Start of SOURCE MATERIAL

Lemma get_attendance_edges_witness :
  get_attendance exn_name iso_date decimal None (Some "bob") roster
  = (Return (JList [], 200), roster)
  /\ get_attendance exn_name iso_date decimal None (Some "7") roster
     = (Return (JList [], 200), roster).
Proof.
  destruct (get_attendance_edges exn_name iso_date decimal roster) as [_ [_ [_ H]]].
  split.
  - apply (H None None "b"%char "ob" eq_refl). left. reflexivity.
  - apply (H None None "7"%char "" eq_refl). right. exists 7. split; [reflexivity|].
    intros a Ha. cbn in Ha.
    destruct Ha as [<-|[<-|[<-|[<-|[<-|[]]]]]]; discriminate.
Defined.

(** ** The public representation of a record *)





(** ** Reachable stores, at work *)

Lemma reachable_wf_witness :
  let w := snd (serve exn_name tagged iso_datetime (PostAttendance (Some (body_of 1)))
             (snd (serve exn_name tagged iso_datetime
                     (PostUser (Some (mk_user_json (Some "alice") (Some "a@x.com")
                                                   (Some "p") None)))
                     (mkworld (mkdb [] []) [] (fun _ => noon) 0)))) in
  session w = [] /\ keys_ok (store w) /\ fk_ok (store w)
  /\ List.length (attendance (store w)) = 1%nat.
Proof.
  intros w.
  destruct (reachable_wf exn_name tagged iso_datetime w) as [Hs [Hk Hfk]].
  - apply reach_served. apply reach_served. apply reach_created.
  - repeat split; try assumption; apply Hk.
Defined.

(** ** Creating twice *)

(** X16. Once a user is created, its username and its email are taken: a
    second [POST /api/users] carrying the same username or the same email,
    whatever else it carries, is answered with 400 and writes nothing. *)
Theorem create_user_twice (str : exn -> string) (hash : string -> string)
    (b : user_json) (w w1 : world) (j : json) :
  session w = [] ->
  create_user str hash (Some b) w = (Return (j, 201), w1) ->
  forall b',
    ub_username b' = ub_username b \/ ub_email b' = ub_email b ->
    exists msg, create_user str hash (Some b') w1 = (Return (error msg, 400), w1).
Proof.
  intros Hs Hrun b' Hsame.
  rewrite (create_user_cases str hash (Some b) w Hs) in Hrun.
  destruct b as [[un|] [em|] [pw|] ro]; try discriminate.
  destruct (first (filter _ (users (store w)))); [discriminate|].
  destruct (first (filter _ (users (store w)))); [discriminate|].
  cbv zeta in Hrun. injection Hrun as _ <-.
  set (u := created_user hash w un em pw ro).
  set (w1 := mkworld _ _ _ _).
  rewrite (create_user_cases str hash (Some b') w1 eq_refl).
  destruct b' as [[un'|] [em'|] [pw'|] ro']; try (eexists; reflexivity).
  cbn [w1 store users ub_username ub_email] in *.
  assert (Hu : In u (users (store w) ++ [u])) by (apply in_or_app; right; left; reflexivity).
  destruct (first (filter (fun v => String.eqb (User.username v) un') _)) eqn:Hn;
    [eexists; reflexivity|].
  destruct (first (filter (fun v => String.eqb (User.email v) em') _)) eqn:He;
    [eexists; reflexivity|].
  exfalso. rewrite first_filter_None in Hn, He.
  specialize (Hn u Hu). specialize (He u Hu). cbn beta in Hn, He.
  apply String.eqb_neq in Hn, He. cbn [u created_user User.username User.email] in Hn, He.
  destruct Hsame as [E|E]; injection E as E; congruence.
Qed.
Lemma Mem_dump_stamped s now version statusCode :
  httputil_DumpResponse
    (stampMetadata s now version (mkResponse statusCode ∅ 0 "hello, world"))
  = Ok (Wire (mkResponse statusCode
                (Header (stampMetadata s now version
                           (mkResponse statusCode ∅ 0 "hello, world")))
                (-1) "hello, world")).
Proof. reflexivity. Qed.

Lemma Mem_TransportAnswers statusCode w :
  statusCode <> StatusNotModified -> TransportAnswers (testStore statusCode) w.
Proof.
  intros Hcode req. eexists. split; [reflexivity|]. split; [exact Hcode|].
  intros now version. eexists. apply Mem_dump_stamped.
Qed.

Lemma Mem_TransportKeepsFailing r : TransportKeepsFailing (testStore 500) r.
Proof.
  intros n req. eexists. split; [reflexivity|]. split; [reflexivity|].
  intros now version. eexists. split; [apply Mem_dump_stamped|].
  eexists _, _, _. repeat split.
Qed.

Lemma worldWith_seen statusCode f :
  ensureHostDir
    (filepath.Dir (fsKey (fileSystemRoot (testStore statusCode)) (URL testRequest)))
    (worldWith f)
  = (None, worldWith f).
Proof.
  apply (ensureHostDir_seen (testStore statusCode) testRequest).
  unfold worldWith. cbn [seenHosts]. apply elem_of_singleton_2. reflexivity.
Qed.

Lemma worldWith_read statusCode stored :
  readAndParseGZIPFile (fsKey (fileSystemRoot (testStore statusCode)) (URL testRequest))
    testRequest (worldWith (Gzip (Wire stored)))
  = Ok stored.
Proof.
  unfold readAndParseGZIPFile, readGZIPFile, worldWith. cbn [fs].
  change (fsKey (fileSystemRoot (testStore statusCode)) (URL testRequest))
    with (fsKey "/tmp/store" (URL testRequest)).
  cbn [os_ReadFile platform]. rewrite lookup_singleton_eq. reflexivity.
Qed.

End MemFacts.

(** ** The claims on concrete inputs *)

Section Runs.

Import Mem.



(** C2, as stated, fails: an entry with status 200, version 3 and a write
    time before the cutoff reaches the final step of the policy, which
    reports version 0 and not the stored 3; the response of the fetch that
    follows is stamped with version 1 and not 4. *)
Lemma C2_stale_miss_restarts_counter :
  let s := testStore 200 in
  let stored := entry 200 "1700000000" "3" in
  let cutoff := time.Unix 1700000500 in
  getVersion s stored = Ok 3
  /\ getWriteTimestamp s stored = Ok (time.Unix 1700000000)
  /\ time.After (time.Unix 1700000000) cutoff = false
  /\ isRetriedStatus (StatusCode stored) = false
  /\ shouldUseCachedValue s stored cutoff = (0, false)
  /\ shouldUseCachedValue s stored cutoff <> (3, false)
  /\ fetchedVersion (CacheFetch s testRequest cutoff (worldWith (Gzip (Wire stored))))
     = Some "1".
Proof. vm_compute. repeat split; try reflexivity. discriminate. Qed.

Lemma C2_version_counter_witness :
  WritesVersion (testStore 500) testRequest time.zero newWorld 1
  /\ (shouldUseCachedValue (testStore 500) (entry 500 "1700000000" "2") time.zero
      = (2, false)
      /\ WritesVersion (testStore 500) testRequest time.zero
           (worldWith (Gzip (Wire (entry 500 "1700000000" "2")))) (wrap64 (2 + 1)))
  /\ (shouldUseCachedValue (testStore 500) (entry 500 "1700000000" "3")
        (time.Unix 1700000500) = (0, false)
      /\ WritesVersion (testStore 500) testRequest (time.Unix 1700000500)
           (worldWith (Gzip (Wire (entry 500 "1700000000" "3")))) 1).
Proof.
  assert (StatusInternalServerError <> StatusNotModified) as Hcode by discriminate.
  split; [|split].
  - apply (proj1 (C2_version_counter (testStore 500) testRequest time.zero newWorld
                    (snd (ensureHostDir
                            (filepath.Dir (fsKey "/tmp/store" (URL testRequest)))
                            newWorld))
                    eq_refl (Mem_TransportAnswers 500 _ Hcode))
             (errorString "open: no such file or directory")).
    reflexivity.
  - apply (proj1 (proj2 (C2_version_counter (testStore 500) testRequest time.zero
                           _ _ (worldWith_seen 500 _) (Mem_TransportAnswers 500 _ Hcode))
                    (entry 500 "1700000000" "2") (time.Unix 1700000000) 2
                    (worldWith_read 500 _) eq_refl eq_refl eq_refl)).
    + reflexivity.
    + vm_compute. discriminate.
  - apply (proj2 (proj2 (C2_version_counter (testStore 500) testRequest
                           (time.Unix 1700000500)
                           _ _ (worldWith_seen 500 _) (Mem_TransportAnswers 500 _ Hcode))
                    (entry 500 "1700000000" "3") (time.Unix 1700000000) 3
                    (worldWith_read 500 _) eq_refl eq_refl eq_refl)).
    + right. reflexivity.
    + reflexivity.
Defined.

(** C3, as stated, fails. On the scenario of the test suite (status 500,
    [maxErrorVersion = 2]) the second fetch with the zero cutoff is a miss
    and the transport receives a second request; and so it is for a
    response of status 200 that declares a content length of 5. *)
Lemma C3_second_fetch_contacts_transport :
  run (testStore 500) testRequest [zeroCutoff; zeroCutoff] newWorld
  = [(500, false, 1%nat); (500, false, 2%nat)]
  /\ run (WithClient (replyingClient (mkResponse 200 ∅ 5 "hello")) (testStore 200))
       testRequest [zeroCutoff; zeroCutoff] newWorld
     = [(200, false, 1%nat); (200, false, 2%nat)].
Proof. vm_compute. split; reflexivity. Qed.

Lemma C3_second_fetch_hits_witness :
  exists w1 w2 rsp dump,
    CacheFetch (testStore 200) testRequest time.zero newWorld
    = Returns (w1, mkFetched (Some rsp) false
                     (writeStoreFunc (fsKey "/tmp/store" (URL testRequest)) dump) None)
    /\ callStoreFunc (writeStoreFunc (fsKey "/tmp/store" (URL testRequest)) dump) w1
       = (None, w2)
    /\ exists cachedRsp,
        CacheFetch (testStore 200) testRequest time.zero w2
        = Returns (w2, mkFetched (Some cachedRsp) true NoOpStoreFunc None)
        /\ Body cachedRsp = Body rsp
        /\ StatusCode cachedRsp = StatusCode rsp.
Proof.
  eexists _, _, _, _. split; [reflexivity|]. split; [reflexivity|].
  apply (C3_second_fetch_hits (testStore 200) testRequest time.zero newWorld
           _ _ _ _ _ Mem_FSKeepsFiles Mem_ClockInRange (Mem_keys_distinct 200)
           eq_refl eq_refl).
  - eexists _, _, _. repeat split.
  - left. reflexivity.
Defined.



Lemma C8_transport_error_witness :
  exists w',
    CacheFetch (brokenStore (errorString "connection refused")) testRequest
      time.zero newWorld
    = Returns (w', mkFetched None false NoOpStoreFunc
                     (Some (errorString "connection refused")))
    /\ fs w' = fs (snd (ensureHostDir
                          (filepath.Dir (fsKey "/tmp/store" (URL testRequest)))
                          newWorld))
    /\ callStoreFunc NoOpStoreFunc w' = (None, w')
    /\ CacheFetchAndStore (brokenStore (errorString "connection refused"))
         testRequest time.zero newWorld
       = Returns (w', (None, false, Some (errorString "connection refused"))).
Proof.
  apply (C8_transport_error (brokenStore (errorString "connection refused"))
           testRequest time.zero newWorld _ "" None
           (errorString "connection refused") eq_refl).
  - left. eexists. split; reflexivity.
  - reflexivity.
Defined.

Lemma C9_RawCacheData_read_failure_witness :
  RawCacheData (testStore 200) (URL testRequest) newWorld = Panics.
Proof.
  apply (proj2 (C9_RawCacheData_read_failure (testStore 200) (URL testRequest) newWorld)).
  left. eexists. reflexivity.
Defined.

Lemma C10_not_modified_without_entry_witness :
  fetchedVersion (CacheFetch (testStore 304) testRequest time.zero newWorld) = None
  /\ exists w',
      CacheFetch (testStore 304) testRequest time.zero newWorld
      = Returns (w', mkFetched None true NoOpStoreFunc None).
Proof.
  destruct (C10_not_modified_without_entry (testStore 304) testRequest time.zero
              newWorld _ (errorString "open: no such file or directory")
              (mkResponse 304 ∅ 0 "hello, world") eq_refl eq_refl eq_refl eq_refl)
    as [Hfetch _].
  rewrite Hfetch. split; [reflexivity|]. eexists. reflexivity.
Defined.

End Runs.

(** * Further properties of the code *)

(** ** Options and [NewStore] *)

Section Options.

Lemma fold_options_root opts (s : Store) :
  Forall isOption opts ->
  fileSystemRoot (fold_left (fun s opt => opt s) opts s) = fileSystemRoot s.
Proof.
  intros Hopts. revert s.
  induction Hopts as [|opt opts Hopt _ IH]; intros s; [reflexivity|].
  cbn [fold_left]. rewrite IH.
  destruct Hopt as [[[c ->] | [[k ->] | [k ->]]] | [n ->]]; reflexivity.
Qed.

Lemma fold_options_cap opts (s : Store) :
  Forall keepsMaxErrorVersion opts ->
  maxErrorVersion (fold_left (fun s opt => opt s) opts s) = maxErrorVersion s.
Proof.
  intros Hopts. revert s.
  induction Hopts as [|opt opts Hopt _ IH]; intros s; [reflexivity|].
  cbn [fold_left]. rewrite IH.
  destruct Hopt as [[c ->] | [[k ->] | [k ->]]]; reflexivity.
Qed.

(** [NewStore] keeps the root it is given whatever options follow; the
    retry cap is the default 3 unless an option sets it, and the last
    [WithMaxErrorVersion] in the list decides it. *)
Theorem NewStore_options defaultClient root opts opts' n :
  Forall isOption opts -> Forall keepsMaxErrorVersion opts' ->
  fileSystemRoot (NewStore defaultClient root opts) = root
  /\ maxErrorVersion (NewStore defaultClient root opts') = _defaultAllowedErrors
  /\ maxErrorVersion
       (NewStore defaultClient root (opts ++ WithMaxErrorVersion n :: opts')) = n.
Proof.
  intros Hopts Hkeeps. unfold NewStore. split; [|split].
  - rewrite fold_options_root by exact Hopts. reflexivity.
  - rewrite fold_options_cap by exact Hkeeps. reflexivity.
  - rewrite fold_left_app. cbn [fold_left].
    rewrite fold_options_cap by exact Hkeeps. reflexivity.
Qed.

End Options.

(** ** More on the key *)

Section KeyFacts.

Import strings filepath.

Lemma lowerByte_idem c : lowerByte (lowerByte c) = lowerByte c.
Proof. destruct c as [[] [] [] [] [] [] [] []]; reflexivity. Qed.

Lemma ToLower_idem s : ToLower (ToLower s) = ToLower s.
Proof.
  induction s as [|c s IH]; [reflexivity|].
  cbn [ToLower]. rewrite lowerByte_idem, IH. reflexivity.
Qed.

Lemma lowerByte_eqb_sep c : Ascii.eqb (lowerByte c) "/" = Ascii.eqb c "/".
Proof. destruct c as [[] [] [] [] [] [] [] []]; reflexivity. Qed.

End of SOURCE MATERIAL

EXERCISE DIRECTIONS: Would you copy every line of the entries that includes the word "exact"?

RESPONSE FOR THIS EXERCISE:
  intros Hcode req. eexists. split; [reflexivity|]. split; [exact Hcode|].
  - rewrite fold_options_root by exact Hopts. reflexivity.
  - rewrite fold_options_cap by exact Hkeeps. reflexivity.
    rewrite fold_options_cap by exact Hkeeps. reflexivity.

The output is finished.